-- ASSIGNED TASK --
Each line below from the one containing "assert (j < 256)%nat as Hsmall by lia." through the one containing "assert (CreateFileW plain_externals" should be output exactly as it stands, and no other line should appear.

*** Opening RECORDS SUPPLIED ***

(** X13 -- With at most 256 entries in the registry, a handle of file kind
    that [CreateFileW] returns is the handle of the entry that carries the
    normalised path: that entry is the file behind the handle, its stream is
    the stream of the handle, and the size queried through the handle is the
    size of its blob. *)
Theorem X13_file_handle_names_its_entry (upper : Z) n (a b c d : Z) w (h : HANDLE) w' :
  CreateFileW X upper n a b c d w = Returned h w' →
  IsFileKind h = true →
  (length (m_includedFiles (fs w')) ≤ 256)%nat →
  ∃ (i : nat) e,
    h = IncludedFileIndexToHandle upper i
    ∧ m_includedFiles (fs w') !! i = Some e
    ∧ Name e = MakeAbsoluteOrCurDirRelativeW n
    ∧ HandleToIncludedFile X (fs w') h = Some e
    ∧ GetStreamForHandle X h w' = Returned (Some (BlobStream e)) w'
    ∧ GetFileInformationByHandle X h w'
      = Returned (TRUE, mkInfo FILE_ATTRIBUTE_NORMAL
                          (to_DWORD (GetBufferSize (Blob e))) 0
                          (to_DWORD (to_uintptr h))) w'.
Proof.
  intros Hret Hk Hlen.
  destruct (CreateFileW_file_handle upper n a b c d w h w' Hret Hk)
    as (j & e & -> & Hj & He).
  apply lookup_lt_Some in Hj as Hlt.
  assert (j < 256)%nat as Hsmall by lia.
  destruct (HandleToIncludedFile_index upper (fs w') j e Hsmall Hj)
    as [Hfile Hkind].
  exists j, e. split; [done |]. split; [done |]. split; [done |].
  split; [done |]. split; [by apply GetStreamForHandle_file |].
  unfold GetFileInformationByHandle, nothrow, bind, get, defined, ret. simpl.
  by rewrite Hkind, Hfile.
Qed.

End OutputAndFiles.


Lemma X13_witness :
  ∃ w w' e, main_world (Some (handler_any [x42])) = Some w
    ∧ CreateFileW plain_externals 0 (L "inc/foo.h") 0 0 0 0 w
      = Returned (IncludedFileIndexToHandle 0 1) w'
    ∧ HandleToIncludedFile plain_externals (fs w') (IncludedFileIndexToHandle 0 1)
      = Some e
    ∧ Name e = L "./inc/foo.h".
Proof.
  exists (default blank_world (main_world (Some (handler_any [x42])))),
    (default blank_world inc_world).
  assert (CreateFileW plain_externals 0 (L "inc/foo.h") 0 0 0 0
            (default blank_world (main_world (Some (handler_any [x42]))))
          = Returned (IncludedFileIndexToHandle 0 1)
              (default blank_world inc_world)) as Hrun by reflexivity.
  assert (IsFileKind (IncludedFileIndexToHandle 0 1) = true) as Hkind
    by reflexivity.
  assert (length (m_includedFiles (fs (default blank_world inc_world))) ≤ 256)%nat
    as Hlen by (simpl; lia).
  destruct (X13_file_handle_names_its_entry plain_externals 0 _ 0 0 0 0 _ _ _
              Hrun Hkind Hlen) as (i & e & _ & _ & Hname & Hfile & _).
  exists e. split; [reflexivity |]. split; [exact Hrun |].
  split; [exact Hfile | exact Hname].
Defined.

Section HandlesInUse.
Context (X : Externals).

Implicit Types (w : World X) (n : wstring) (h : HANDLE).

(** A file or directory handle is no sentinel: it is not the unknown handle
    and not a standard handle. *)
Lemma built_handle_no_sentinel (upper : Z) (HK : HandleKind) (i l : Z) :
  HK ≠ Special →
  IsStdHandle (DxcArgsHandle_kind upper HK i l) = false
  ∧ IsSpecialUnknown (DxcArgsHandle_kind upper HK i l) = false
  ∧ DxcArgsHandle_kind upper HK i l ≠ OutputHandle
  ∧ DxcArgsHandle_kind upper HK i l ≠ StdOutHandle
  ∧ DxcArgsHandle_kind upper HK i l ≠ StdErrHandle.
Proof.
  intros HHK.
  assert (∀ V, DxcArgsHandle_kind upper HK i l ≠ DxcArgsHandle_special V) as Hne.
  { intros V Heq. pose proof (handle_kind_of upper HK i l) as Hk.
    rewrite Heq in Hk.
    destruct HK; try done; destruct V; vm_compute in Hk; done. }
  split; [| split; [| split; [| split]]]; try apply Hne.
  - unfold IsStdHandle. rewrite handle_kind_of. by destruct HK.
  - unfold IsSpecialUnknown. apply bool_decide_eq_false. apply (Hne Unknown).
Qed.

*** Closing RECORDS SUPPLIED ***

-- WRITTEN ANSWER --
  assert (j < 256)%nat as Hsmall by lia.
  destruct (HandleToIncludedFile_index upper (fs w') j e Hsmall Hj)
    as [Hfile Hkind].
  exists j, e. split; [done |]. split; [done |]. split; [done |].
  split; [done |]. split; [by apply GetStreamForHandle_file |].
  unfold GetFileInformationByHandle, nothrow, bind, get, defined, ret. simpl.
  by rewrite Hkind, Hfile.
Qed.

End OutputAndFiles.


Lemma X13_witness :
  ∃ w w' e, main_world (Some (handler_any [x42])) = Some w
    ∧ CreateFileW plain_externals 0 (L "inc/foo.h") 0 0 0 0 w
      = Returned (IncludedFileIndexToHandle 0 1) w'
    ∧ HandleToIncludedFile plain_externals (fs w') (IncludedFileIndexToHandle 0 1)
      = Some e
    ∧ Name e = L "./inc/foo.h".
Proof.
  exists (default blank_world (main_world (Some (handler_any [x42])))),
    (default blank_world inc_world).
  assert (CreateFileW plain_externals 0 (L "inc/foo.h") 0 0 0 0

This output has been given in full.